Tarif Listrik Melambung, Mungkinkah Mencari Energi Terbarukan dari Uap Air di Atmosfer?

Kolom Padangkita.com: Opini Nofi Yendri Sudiar

Nofi Yendri Sudiar. [Dokumentasi pribadi, diolah Padangkita.com]

Banyak masyarakat mengeluhkan kenaikan tarif listrik pada bulan Juni 2020. Di berbagai media sosial bertebaran keluhan kenaikan tarif listrik yang sangat tidak masuk akal. Di sisi lain pihak PLN membantah terjadinya kenaikan tarif dasar listrik.

Menurut Direktur Human Capital Manajemen PLN Syofvie Felianti Roekman, salah satu alasan membengkaknya tagihan listrik adalah meningkatknya konsumsi listrik selama kebijakan beraktivitas dari rumah dan Pembatasan Sosial Berskala Besar (PSBB) diterapkan. Kenaikan tarif listrik yang bahkan mencapai dua kali lipat ini membuat kita berpikir untuk mencari energi alternatif.

Pencarian sumber energi terbarukan oleh ilmuwan di seluruh dunia bukanlah hal yang baru lagi. Berbagai sumber untuk memperoleh energi terbarukan sudah sering kita dengar seperti pembangkit listrik tenaga angin, tenaga matahari, panas bumi, biomassa dan lain sebagainya.

Baru-baru ini ilmuwan dari Universitas Tel Aviv yaitu Prof. Colin Price bersama dengan Prof.
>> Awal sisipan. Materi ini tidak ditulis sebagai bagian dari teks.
(** The two requests of the witness, evaluated: the second one, an hour
    less a second after the first was stored, gets the first one's
    response although the model would now fail, and sends nothing. *)
Example cache_second_request_run :
  let rq := Request (Some Demo.upload) (Some Demo.jd) in
  let first :=
    analyze_resume (H := py_json) (Some Demo.client)
      (Demo.redis_up 100 (Demo.answers Demo.jane Demo.scored)) rq Demo.w0 in
  let second :=
    analyze_resume (H := py_json) (Some Demo.client)
      (Demo.redis_up 3699 (Demo.answers Demo.prose CallRaises)) rq first.2 in
  first.1
  = Ret (Respond 200 (PyDict
      [ (py "resume_text_preview", PyStr Demo.text);
        (py "extracted_info", PyDict [(py "name", PyStr (py "Jane"))]);
        (py "match_result",
         PyDict [(py "score", PyInt 85); (py "analysis", PyStr (py "fits"))]) ]))
  /\ second.1 = first.1
  /\ second.2 = first.2
  /\ prompts first.2 = [extract_prompt Demo.text; match_prompt Demo.text Demo.jd].
Proof.
  cbv zeta. split; [vm_compute; reflexivity|].
  split; [vm_compute; reflexivity|]. split; vm_compute; reflexivity.
Qed.

(** After the hour the entry has expired and the model is asked again. *)
Example cache_expired_run :
  let rq := Request (Some Demo.upload) (Some Demo.jd) in
  let first :=
    analyze_resume (H := py_json) (Some Demo.client)
      (Demo.redis_up 100 (Demo.answers Demo.jane Demo.scored)) rq Demo.w0 in
  let second :=
    analyze_resume (H := py_json) (Some Demo.client)
      (Demo.redis_up 3700 (Demo.answers Demo.jane Demo.scored)) rq first.2 in
  length (prompts second.2) = 4%nat.
Proof. vm_compute. reflexivity. Qed.


(** ** [str.replace] and the fence markers *)

Section Replace.

Implicit Types (old new s r x : pystr) (c : Z).

Lemma startswith_app old r : startswith old (old ++ r) = true.
Proof. induction old as [|a old IH]; simpl; [done|]. by rewrite Z.eqb_refl. Qed.

Lemma startswith_inv old s :
  startswith old s = true -> s = old ++ drop (length old) s.
Proof.
  revert s; induction old as [|a old IH]; intros [|b s]; simpl; try done.
  intros [Hab Hs]%andb_true_iff. apply Z.eqb_eq in Hab as ->.
  by rewrite <- (IH s Hs).
Qed.

Lemma occurs_spec old s :
  occurs old s = true <-> exists x r, s = x ++ old ++ r.
Proof.
  split.
  - induction s as [|c s IH]; simpl.
    + intros Hs. exists [], []. by destruct old.
    + intros [Hs|Hs]%orb_true_iff.
      * exists [], (drop (length old) (c :: s)). by apply startswith_inv.
      * destruct (IH Hs) as (x & r & ->). by exists (c :: x), r.
  - intros (x & r & ->). induction x as [|c x IH].
    + cbn [app]. pose proof (startswith_app old r) as Hs.
      destruct (old ++ r); [done|]. cbn [occurs]. by rewrite Hs.
    + cbn [app occurs]. rewrite IH. apply orb_true_r.
Qed.

Lemma replace_from_skip old new x s :
  replace_from old new (length x) (x ++ s) = replace_from old new 0 s.
Proof. induction x as [|c x IH]; [done|exact IH]. Qed.

(** The two equations of [replace]: at an occurrence, and elsewhere. *)
Lemma replace_occurrence old new r :
  old <> [] -> replace old new (old ++ r) = new ++ replace old new r.
Proof.
  intros Hne. unfold replace. destruct old as [|a old]; [done|].
  pose proof (startswith_app (a :: old) r) as Hs.
  cbn [app replace_from] in *. rewrite Hs.
  f_equal. cbn [length]. rewrite Nat.sub_1_r. cbn [Nat.pred].
  apply replace_from_skip.
Qed.

Lemma replace_other old new c s :
  startswith old (c :: s) = false ->
  replace old new (c :: s) = c :: replace old new s.
Proof. intros Hs. unfold replace. cbn [replace_from]. by rewrite Hs. Qed.

Lemma replace_absent old new s : occurs old s = false -> replace old new s = s.
Proof.
  induction s as [|c s IH]; [done|]. cbn [occurs].
  intros [Hs Ho]%orb_false_iff. rewrite replace_other by done. by rewrite IH.
Qed.

Lemma FENCE_eq : FENCE = [96; 96; 96].
Proof. reflexivity. Qed.

Lemma startswith_FENCE_ticks s : startswith FENCE s = true <-> (3 <= ticks s)%nat.
Proof.
  rewrite FENCE_eq.
  destruct s as [|a [|b [|c s]]]; cbn [startswith ticks];
    rewrite ?(Z.eqb_sym 96);
    repeat match goal with
           | |- context [?x =? 96] => destruct (x =? 96)
           end; cbn [andb]; split; (lia || done).
Qed.

Lemma startswith_FENCE_JSON s :
  startswith FENCE_JSON s = true -> startswith FENCE s = true.
Proof.
  change FENCE_JSON with ([96; 96; 96] ++ py "json"). rewrite FENCE_eq.
  destruct s as [|a [|b [|c s]]]; cbn [startswith app]; try done.
  rewrite ?(Z.eqb_sym 96).
  repeat match goal with
         | |- context [?x =? 96] => destruct (x =? 96)
         end; cbn [andb]; done.
Qed.

Lemma occurs_FENCE_JSON s :
  occurs FENCE s = false -> occurs FENCE_JSON s = false.
Proof.
  induction s as [|c s IH]; [done|]. cbn [occurs].
  intros [Hs Ho]%orb_false_iff. rewrite (IH Ho), orb_false_r.
  destruct (startswith FENCE_JSON (c :: s)) eqn:E; [|done].
  by rewrite (startswith_FENCE_JSON _ E) in Hs.
Qed.

Lemma ticks_cons_le c s r :
  (ticks r <= ticks s)%nat -> (ticks (c :: r) <= ticks (c :: s))%nat.
Proof. simpl. destruct (c =? 96); lia. Qed.

(** Removing the fences leaves no fence: of a run of backquotes, fewer
    than three stay, and two runs never join. *)
Lemma replace_FENCE_bounded n :
  forall s, (length s <= n)%nat ->
    occurs FENCE (replace FENCE [] s) = false
    /\ (ticks (replace FENCE [] s) <= ticks s)%nat.
Proof.
  induction n as [|n IH]; intros s Hn.
  - destruct s; [|simpl in Hn; lia]. by split.
  - destruct s as [|c s]; [by split|].
    destruct (startswith FENCE (c :: s)) eqn:Hs.
    + rewrite (startswith_inv _ _ Hs).
      rewrite replace_occurrence by done. cbn [app].
      set (r := drop (length FENCE) (c :: s)).
      assert (Hr : (length r <= n)%nat).
      { subst r. rewrite length_drop. rewrite FENCE_eq. simpl in *. lia. }
      destruct (IH r Hr) as [IH1 IH2]. split; [done|].
      assert (Ht : ticks (FENCE ++ r) = S (S (S (ticks r)))) by reflexivity.
      lia.
    + rewrite replace_other by done.
      destruct (IH s ltac:(simpl in Hn; lia)) as [IH1 IH2].
      pose proof (ticks_cons_le c s _ IH2) as Ht. split; [|done].
      cbn [occurs]. rewrite IH1, orb_false_r.
      destruct (startswith FENCE (c :: replace FENCE [] s)) eqn:E; [|done].
      apply startswith_FENCE_ticks in E.
      assert (~ (3 <= ticks (c :: s))%nat).
      { intros H3. apply startswith_FENCE_ticks in H3. congruence. }
      lia.
Qed.

Lemma replace_FENCE_clean s : occurs FENCE (replace FENCE [] s) = false.
Proof. by apply (replace_FENCE_bounded (length s)). Qed.

End Replace.

(** C5, as the code has it.  The answer is cleaned by removing the fence
    markers wherever they stand: no fence is left in the cleaned text, and a
    text without fences is left as it is.  Whatever JSON value the cleaned
    text parses to is returned, at both call sites, with no check of its
    shape; when it does not parse, the call site's fallback is returned. *)
Theorem sanitize_strips_everywhere_checks_no_schema `{JsonModule} :
  forall raw : pystr,
    exists cleaned,
      strip_fences (Some raw) = Ret cleaned
      /\ cleaned = replace FENCE [] (replace FENCE_JSON [] raw)
      /\ occurs FENCE cleaned = false
      /\ (occurs FENCE raw = false -> cleaned = raw)
      /\ (forall v, json_loads cleaned = Ret v ->
           sanitize_extract (Some raw) = v /\ sanitize_match (Some raw) = v)
      /\ (forall e, json_loads cleaned = Raise e ->
           sanitize_extract (Some raw) = PyDict [(py "raw_text", PyStr raw)]
           /\ sanitize_match (Some raw)
              = PyDict [(py "score", PyInt 0);
                        (py "analysis", PyStr (py "AI Parsing Error"))]).
Proof.
  intros raw. eexists. split; [reflexivity|]. split; [reflexivity|].
  split; [apply replace_FENCE_clean|]. split; [|split].
  - intros Hno.
    rewrite (replace_absent FENCE_JSON) by (by apply occurs_FENCE_JSON).
    by apply replace_absent.
  - intros v Hv. unfold sanitize_extract, sanitize_match.
    cbn [strip_fences res_bind]. by rewrite Hv.
  - intros e He. unfold sanitize_extract, sanitize_match.
    cbn [strip_fences res_bind]. by rewrite He.
Qed.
Hadas Saaroni dan mahasiswa doktoral Judi Lax menemukan bahwa uap air di atmosfer dapat berfungsi sebagai sumber energi terbarukan yang potensial di masa depan. Hasil penelitian mereka telah dipublikasikan dalam Scientific Reports pada 6 Mei 2020.

Penelitian ini didasari dari Fisikawan Inggris Michael Faraday yang menemukan bahwa tetesan air dapat mengisi permukaan logam akibat gesekan di antara kedua permukaannya. Sebuah studi yang jauh lebih baru menunjukkan bahwa logam tertentu secara spontan membangun muatan listrik ketika terkena kelembaban.

Prof. Price menjelaskan bahwa tidak ada tegangan di antara logam tersebut ketika udara kering. Namun begitu kelembaban relatif naik di atas 60%, tegangan mulai berkembang di antara dua permukaan logam yang terisolasi. Ketika diturunkan tingkat kelembaban hingga di bawah 60%, tegangannya menghilang. Ketika dilakukan percobaan di luar ruangan diperolah hasil yang sama dengan percobaan di laboratorium.

Lebih lanjut Prof. Price menjelaskan bahwa air adalah molekul yang sangat istimewa. Molekul yang bertumbukan dapat mentransfer muatan listrik dari satu molekul ke molekul lainnya. Melalui gesekan, ia dapat membangun semacam listrik statis.

Dia mencoba mereproduksi listrik di laboratorium dan menemukan bahwa permukaan logam terisolasi yang berbeda akan menghasilkan jumlah muatan yang berbeda dari uap air di atmosfer, tetapi hanya jika kelembaban relatif udara di atas 60%. Kondisi ini dapat terjadi setiap hari di sebagian besar negara tropis.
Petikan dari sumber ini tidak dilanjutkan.